Mas nem tudo são boas notícias. Se em 2022 o projeto recebeu um financiamento de cerca de 160 mil euros ao abrigo do Programa “Portugal Inovação Social”, que permitia a realização de atividades diárias nos vários concelhos, desde então que a falta de financiamento dita uma frequência bem mais ténue. Uma limitação que o Centro Social Vale do Homem espera ver resolvida num futuro mais ou menos próximo, à boleia de um projeto para transformar a atual Casa da Citânia numa Residência de Apoio Moderado (RAMo), uma infraestrutura integrada na rede de cuidados continuados e integrados em saúde mental que seria única na zona. Além de permitir acolher pessoas com doenças deste foro, aumentando a capacidade de resposta numa região em que a oferta é escassa, a nova infraestrutura permitiria ainda dar outro fôlego ao “Ponto de Fuga”.

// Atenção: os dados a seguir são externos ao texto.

(** * Distributed Game of Life: broker partitioning, worker rule step and
      the broker's control plane.

    A shallow embedding of the Go sources
      - worker:  [Field.cultivate], [Region.update], [WorkerService.Process]
      - broker:  [World.region], [Region.update] (the RPC stub),
                 [World.update], [World.alive], and the remote procedures
                 [Report], [Process], [Save], [Quit], [Shutdown], [Pause]
    followed by the properties of the specification, each settled against
    these definitions.  The remote procedures of the broker are given
    twice: as whole effects on the session, with the run loop of [Process]
    iteration by iteration ([BrokerService], [Process]), and statement by
    statement ([Threads]), where the calls interleave as the goroutines of
    the RPC server do.

    Conventions.  A Go [int] is a 64-bit two's complement integer, modelled
    as a [Z] with the wrap-around of every [+], [-] and [*] written out
    ([GoInt.wrap]).  A slice is a [list]; reading or writing outside its
    bounds panics, and a panic is the result [None].  Loops over an index
    are [for_range]. *)

From Stdlib Require Import ZArith Lia String.
From stdpp Require Import base tactics option list list_numbers.

Local Open Scope Z_scope.

(** ** Go's [int] *)

Module GoInt.

Definition wrap (z : Z) : Z := (z + 2 ^ 63) `mod` 2 ^ 64 - 2 ^ 63.

Definition add (a b : Z) : Z := wrap (a + b).
Definition sub (a b : Z) : Z := wrap (a - b).
Definition mul (a b : Z) : Z := wrap (a * b).

(** [a / b] and [a % b] truncate towards zero and panic when [b] is zero. *)
Definition quot (a b : Z) : option Z :=
  if decide (b = 0) then None else Some (wrap (a ÷ b)).
Definition rem (a b : Z) : option Z :=
  if decide (b = 0) then None else Some (Z.rem a b).

(** Sizes that the arithmetic of this program never overflows on: twice
    such a value still fits an [int].  Every length is one: an element of
    a slice of cells, of rows or of addresses takes 16 bytes or more, so a
    slice holds fewer than [2 ^ 60] of them. *)
Definition small (z : Z) : Prop := 0 <= z < 2 ^ 62.
(** X27. When the course has an enrollment and an assignment and no more
    graded submissions than enrollments times assignments, the
    completion_rate of the course analytics is a whole number between 0 and
    100. *)
Theorem getCourseAnalytics_completion_rate_bounds
    (supabase : Supabase) (courseId : Id) (w : World) :
  let graded_count :=
    length
      (List.filter AnalyticsService.graded
         (List.filter (AnalyticsService.in_course courseId (db w))
            (Store.submissions (db w)))) in
  let enrollment_count :=
    length
      (List.filter (AnalyticsService.of_course courseId)
         (Store.enrollments (db w))) in
  let assignment_count :=
    length
      (List.filter (AnalyticsService.for_course courseId)
         (Store.assignments (db w))) in
  (0 < enrollment_count)%nat ->
  (0 < assignment_count)%nat ->
  (graded_count <= enrollment_count * assignment_count)%nat ->
  exists (analytics : AnalyticsService.CourseAnalytics) (z : Z),
    AnalyticsService.getCourseAnalytics supabase courseId w =
      (Return (respond 200 (Success analytics)), w)
    /\ AnalyticsService.completion_rate analytics = Js.of_Z z
    /\ (0 <= z <= 100)%Z.
Proof.
  cbv zeta. intros He Ha Hg.
  rewrite getCourseAnalytics_run. eexists. eexists.
  split; [reflexivity|].
  rewrite course_analytics_completion_rate. cbn [from_option id].
  split; [reflexivity|].
  destruct (length (List.filter (AnalyticsService.of_course courseId) _))
    as [|e]; [lia|].
  destruct (length (List.filter (AnalyticsService.for_course courseId) _))
    as [|a]; [lia|].
  apply completion_rate_bounds. exact Hg.
Qed.

Lemma getCourseAnalytics_completion_rate_bounds_witness :
  exists (analytics : AnalyticsService.CourseAnalytics) (z : Z),
    AnalyticsService.getCourseAnalytics Example.supabase "c1"
      (Example.world Sample.term) =
      (Return (respond 200 (Success analytics)),
       Example.world Sample.term)
    /\ AnalyticsService.completion_rate analytics = Js.of_Z z
    /\ (0 <= z <= 100)%Z.
Proof.
  apply (getCourseAnalytics_completion_rate_bounds Example.supabase "c1"
           (Example.world Sample.term)); vm_compute; lia.
Defined.

(** X28. [getSystemMetrics] answers 200 on every store, with the number of
    rows of each table as its counts (students and lecturers being the
    user_roles rows of that role), and writes nothing. *)
Theorem getSystemMetrics_counts (supabase : Supabase) (w : World) :
  AnalyticsService.getSystemMetrics supabase w =
  (Return
     (respond 200
        (Success
           {| AnalyticsService.total_courses :=
                Js.len (Store.courses (db w));
              AnalyticsService.metrics_total_students :=
                Js.len (List.filter (AnalyticsService.has_role "student")
                          (Store.user_roles (db w)));
              AnalyticsService.total_lecturers :=
                Js.len (List.filter (AnalyticsService.has_role "lecturer")
                          (Store.user_roles (db w)));
              AnalyticsService.metrics_total_assignments :=
                Js.len (Store.assignments (db w));
              AnalyticsService.metrics_total_submissions :=
                Js.len (Store.submissions (db w));
              AnalyticsService.total_enrollments :=
                Js.len (Store.enrollments (db w)) |})),
   w).
Proof.
  assert (Hlen : forall (A : Type) (l : list A),
            Js.length_or (Some l) (Js.of_Z 0) = Js.len l).
  { intros A l. rewrite length_or_Some. destruct l; reflexivity. }
  assert (Hall : forall (A : Type) (l : list A),
            List.filter (fun _ => true) l = l).
  { intros A l. induction l as [|x l IH]; [reflexivity|].
    cbn [List.filter]. rewrite IH. reflexivity. }
  unfold AnalyticsService.getSystemMetrics, select, mbind, M_bind, bind.
  cbn [Query.data Query.ok fst snd].
  rewrite !Hlen, !Hall. reflexivity.
Qed.
(** * Recursive CTE executor ([executor/cte.go]): a shallow embedding

    The producer of a recursive common table expression runs a seed plan
    once and a recursive plan repeatedly, rotating three tables until the
    iteration input is empty, the limit is satisfied or the recursion depth
    is exceeded.  This development embeds the producer, the consumer cursor,
    the limit-aware retrieval and the hash based deduplication, and proves
    the properties of the specification against that embedding. *)

From Stdlib Require Import List ZArith NArith Lia Bool Arith Permutation.
From Stdlib Require Strings.Byte.
Import ListNotations.

(** ** Errors and fallible results *)

(** The error values the executor can surface.  A run-time fault (an index
    out of range, a method call through a nil interface) inside the seed or
    the recursive phase is intercepted by the [recover] of that phase and
    becomes an ordinary error: [ErrPanic]. *)
Inductive error : Type :=
| ErrCTEMaxRecursionDepth (iter : Z)
| ErrSeedExecNil
| ErrPanic
| ErrSubPlan (code : nat).

Inductive result (A : Type) : Type :=
| Ok (a : A)
| Err (e : error).
Arguments Ok {A} a.
Arguments Err {A} e.

Definition bind {A B : Type} (r : result A) (k : A -> result B) : result B :=
  match r with
  | Ok a => k a
  | Err e => Err e
  end.

Notation "'do' x <- r ; k" := (bind r (fun x => k))
  (at level 10, x pattern, r at level 100, k at level 200).

Definition fault {A : Type} (o : option A) : result A :=
  match o with
  | Some a => Ok a
  | None => Err ErrPanic
  end.

Definition isOk {A : Type} (r : result A) : bool :=
  match r with Ok _ => true | Err _ => false end.

(** ** Rows, chunks and row pointers *)

Definition Row : Type := list Z.

Definition row_eqb (r1 r2 : Row) : bool :=
  if list_eq_dec Z.eq_dec r1 r2 then true else false.

(** Modelled from the spec: the row batch of package [chunk], which is not
    part of the sources at hand.  A batch is an ordered sequence of rows with
    an optional selection list of active (physical) row indices. *)
Record Chunk : Type := mkChunk {
  chkRows : list Row;
  chkSel : option (list nat)
}.

Definition NumRows (c : Chunk) : nat :=
  match chkSel c with
  | Some s => length s
  | None => length (chkRows c)
  end.

(** [GetRow] maps a logical index to the physical row; [None] is the
    run-time fault of an index out of range. *)
Definition GetRow (c : Chunk) (i : nat) : option Row :=
  match chkSel c with
  | Some s =>
      match nth_error s i with
      | Some j => nth_error (chkRows c) j
      | None => None
      end
  | None => nth_error (chkRows c) i
  end.

Definition SetSel (c : Chunk) (s : list nat) : Chunk :=
  mkChunk (chkRows c) (Some s).
(** * File manager: command interpreter and path confinement

    A shallow embedding of the interactive file manager (the complete
    program copy: [safeResolve], [goUp], [changeDir], the file handlers and
    [handleLine]) together with the properties stated about it.

    Layout:
    - [Js]    : the JavaScript string and array operations the program uses;
    - [Path]  : Node's [path] module, POSIX flavour, as far as it is called;
    - [Fm]    : the program itself, over an arbitrary filesystem collaborator;
    - [Demo]  : a small concrete collaborator on which the program runs;
    - the notions used in the statements, then the facts and theorems.

    What the model fixes:
    - paths are POSIX paths: the root is [/] and the separator is [/];
      only the resolver is also stated over any [path] module, since its
      clamp is dead code on POSIX paths;
    - the filesystem, the host facts, the digest and the codecs are
      parameters: every theorem holds whatever they answer;
    - a handler is a state transformer that returns, throws, stays
      unsettled for ever, exits, or dies with the process on an event
      nobody listens to;
    - the unit of the model is the handler of one line, run from the world
      it finds to its end.  The [line] listener is not awaited by the
      emitter, so handlers of lines that arrive together overlap at their
      [await]s; such runs are outside the model.  Where transitions are
      composed ([nav_trace], [ups], a [cd] followed by [up]), each starts
      in the world that the one before it has left;
    - a stream pipeline is one step: it finishes, one of its two streams
      fails, or the codec between them fails. *)

From Stdlib Require Import List Ascii String Bool Arith Lia DecimalString.
From Stdlib Require Import Permutation Sorted.
Import ListNotations.

Set Implicit Arguments.

(* ===================================================================== *)
(** ** JavaScript strings and arrays *)
(* ===================================================================== *)

Module Js.

(** A string is its sequence of code units; the model keeps the code
    units below 256. *)
Definition str := list ascii.

Definition lit (s : string) : str := list_ascii_of_string s.

Fixpoint str_eqb (a b : str) : bool :=
  match a, b with
  | [], [] => true
  | x :: a', y :: b' => Ascii.eqb x y && str_eqb a' b'
  | _, _ => false
  end.

(** [s.startsWith(p)] *)
Fixpoint startsWith (s p : str) {struct p} : bool :=
  match p, s with
  | [], _ => true
  | y :: p', x :: s' => Ascii.eqb x y && startsWith s' p'
  | _ :: _, [] => false
  end.

(** [s.split(sep)] for a one-character separator: never the empty array. *)
Fixpoint split (sep : ascii) (s : str) : list str :=
  match s with
  | [] => [[]]
  | c :: s' =>
      if Ascii.eqb c sep then [] :: split sep s'
      else match split sep s' with
           | seg :: rest => (c :: seg) :: rest
           | [] => [[c]]
           end
  end.

(** Truthiness of a string: [Boolean(s)], so [!s] is [negb (truthy s)]. *)
Definition truthy (s : str) : bool :=
  match s with [] => false | _ :: _ => true end.

(** Truthiness of a possibly [undefined] string, such as [parts[1]]. *)
Definition truthy_opt (o : option str) : bool :=
  match o with None => false | Some s => truthy s end.

(** [a.join(sep)] *)
Fixpoint joinWith (sep : str) (l : list str) : str :=
  match l with
  | [] => []
  | [x] => x
  | x :: rest => x ++ sep ++ joinWith sep rest
  end.

(** [a.slice(n)] *)
Definition slice_from (n : nat) (l : list str) : list str := skipn n l.

(** White space and line terminators of ECMAScript among the code units
    below 256: TAB, LF, VT, FF, CR, SP and NBSP. *)
Definition is_ws (c : ascii) : bool :=
  let n := nat_of_ascii c in
  (Nat.leb 9 n && Nat.leb n 13) || Nat.eqb n 32 || Nat.eqb n 160.

Fixpoint trimStart (s : str) : str :=
  match s with
  | c :: s' => if is_ws c then trimStart s' else s
  | [] => []
  end.

(** [s.trim()] *)
Definition trim (s : str) : str := rev (trimStart (rev (trimStart s))).

(** [String(n)] for a natural number. *)
Definition of_nat (n : nat) : str :=
  lit (NilEmpty.string_of_uint (Nat.to_uint n)).

End Js.

Import Js.

(* ===================================================================== *)
(** ** Node's [path] module (POSIX) *)
(* ===================================================================== *)

Module Path.

Definition slash : ascii := "/"%char.
Definition dot : ascii := "."%char.

Definition is_dot (seg : str) : bool := str_eqb seg [dot].
Definition is_dotdot (seg : str) : bool := str_eqb seg [dot; dot].

(** [path.isAbsolute(p)] *)
Definition isAbsolute (p : str) : bool :=
  match p with
  | c :: _ => Ascii.eqb c slash
  | [] => false
  end.

(** [path.parse(p).root] *)
Definition parse_root (p : str) : str :=
  if isAbsolute p then [slash] else [].

(** The segment walk of [normalizeString]: [res] is the result built so
    far, last segment first.  Empty segments and [.] are skipped; [..]
    removes the last segment unless there is none or it is itself [..],
    in which case [..] is kept when [allowAboveRoot] and dropped
    otherwise. *)
Fixpoint collapse (allowAboveRoot : bool) (res : list str) (segs : list str)
  : list str :=
  match segs with
  | [] => rev res
  | seg :: rest =>
      if negb (truthy seg) || is_dot seg then collapse allowAboveRoot res rest
      else if is_dotdot seg then
        match res with
        | top :: res' =>
            if is_dotdot top
            then collapse allowAboveRoot
                   (if allowAboveRoot then seg :: res else res) rest
            else collapse allowAboveRoot res' rest
        | [] =>
            collapse allowAboveRoot
              (if allowAboveRoot then [seg] else []) rest
        end
      else collapse allowAboveRoot (seg :: res) rest
  end.

Definition normalizeString (path : str) (allowAboveRoot : bool) : str :=
  joinWith [slash] (collapse allowAboveRoot [] (split slash path)).

Definition endsWithSlash (p : str) : bool :=
  match rev p with
  | c :: _ => Ascii.eqb c slash
  | [] => false
  end.

(** [path.normalize(p)] *)
Definition normalize (path : str) : str :=
  match path with
  | [] => [dot]
  | _ :: _ =>
      let isAbs := isAbsolute path in
      let trailingSeparator := endsWithSlash path in
      match normalizeString path (negb isAbs) with
      | [] =>
          if isAbs then [slash]
          else if trailingSeparator then [dot; slash] else [dot]
      | p =>
          let p' := if trailingSeparator then p ++ [slash] else p in
          if isAbs then slash :: p' else p'
      end
  end.

(** [path.join(...args)]: the non-empty arguments, joined by [/], then
    normalized. *)
Definition join (args : list str) : str :=
  match filter truthy args with
  | [] => [dot]
  | parts => normalize (joinWith [slash] parts)
  end.

(** The backward scan of [path.dirname] over the code units at indices
    [length - 1 .. 1], given last first.  The answer is what precedes the
    slash at which the scan stops (again last first), or [None] when the
    scan runs out ([end === -1]). *)
Fixpoint dirname_scan (back : str) (matchedSlash : bool) : option str :=
  match back with
  | [] => None
  | c :: before =>
      if Ascii.eqb c slash then
        if matchedSlash then dirname_scan before true else Some before
      else dirname_scan before false
  end.

(** [path.dirname(p)] *)
Definition dirname (path : str) : str :=
  match path with
  | [] => [dot]
  | c0 :: tail =>
      let hasRoot := Ascii.eqb c0 slash in
      match dirname_scan (rev tail) true with
      | None => if hasRoot then [slash] else [dot]
      | Some before =>
          if hasRoot && negb (truthy before) then [slash; slash]
          else c0 :: rev before
      end
  end.

(** The backward scan of [path.basename]: trailing slashes are skipped,
    then code units are collected up to the next slash. *)
Fixpoint basename_scan (back : str) (matchedSlash : bool) (acc : str) : str :=
  match back with
  | [] => acc
  | c :: before =>
      if Ascii.eqb c slash then
        if matchedSlash then basename_scan before true acc else acc
      else basename_scan before false (c :: acc)
  end.

(** [path.basename(p)] *)
Definition basename (path : str) : str := basename_scan (rev path) true [].

End Path.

Jorge Pereira, presidente do Centro Social Vale do Homem, avança, a propósito, com uma notícia fresquinha: a IPSS acaba de ver aprovada uma candidatura aos fundos do Plano de Recuperação e Resiliência (PRR) para esse efeito, que se traduz num financiamento de 400 mil euros. Só que as obras necessárias para pôr de pé a residência, uma espécie de lar para pessoas com doença mental, custam perto de dois milhões. “Pelo que também precisamos de financiamento por parte dos quatro municípios envolvidos no projeto [Amares, Póvoa de Lanhoso, Terras de Bouro e Vila Verde]. Vamos começar a reunir com eles em breve.” Enquanto isso, há quem vá suspirando por mais convívios. Como Maria Emília Gonçalves, que aqui encontra um ponto de fuga para a tristeza que se lhe cola à pele em certos dias. “Gostava de vir mais vezes. Às vezes chego aqui em baixo e fico logo melhor.”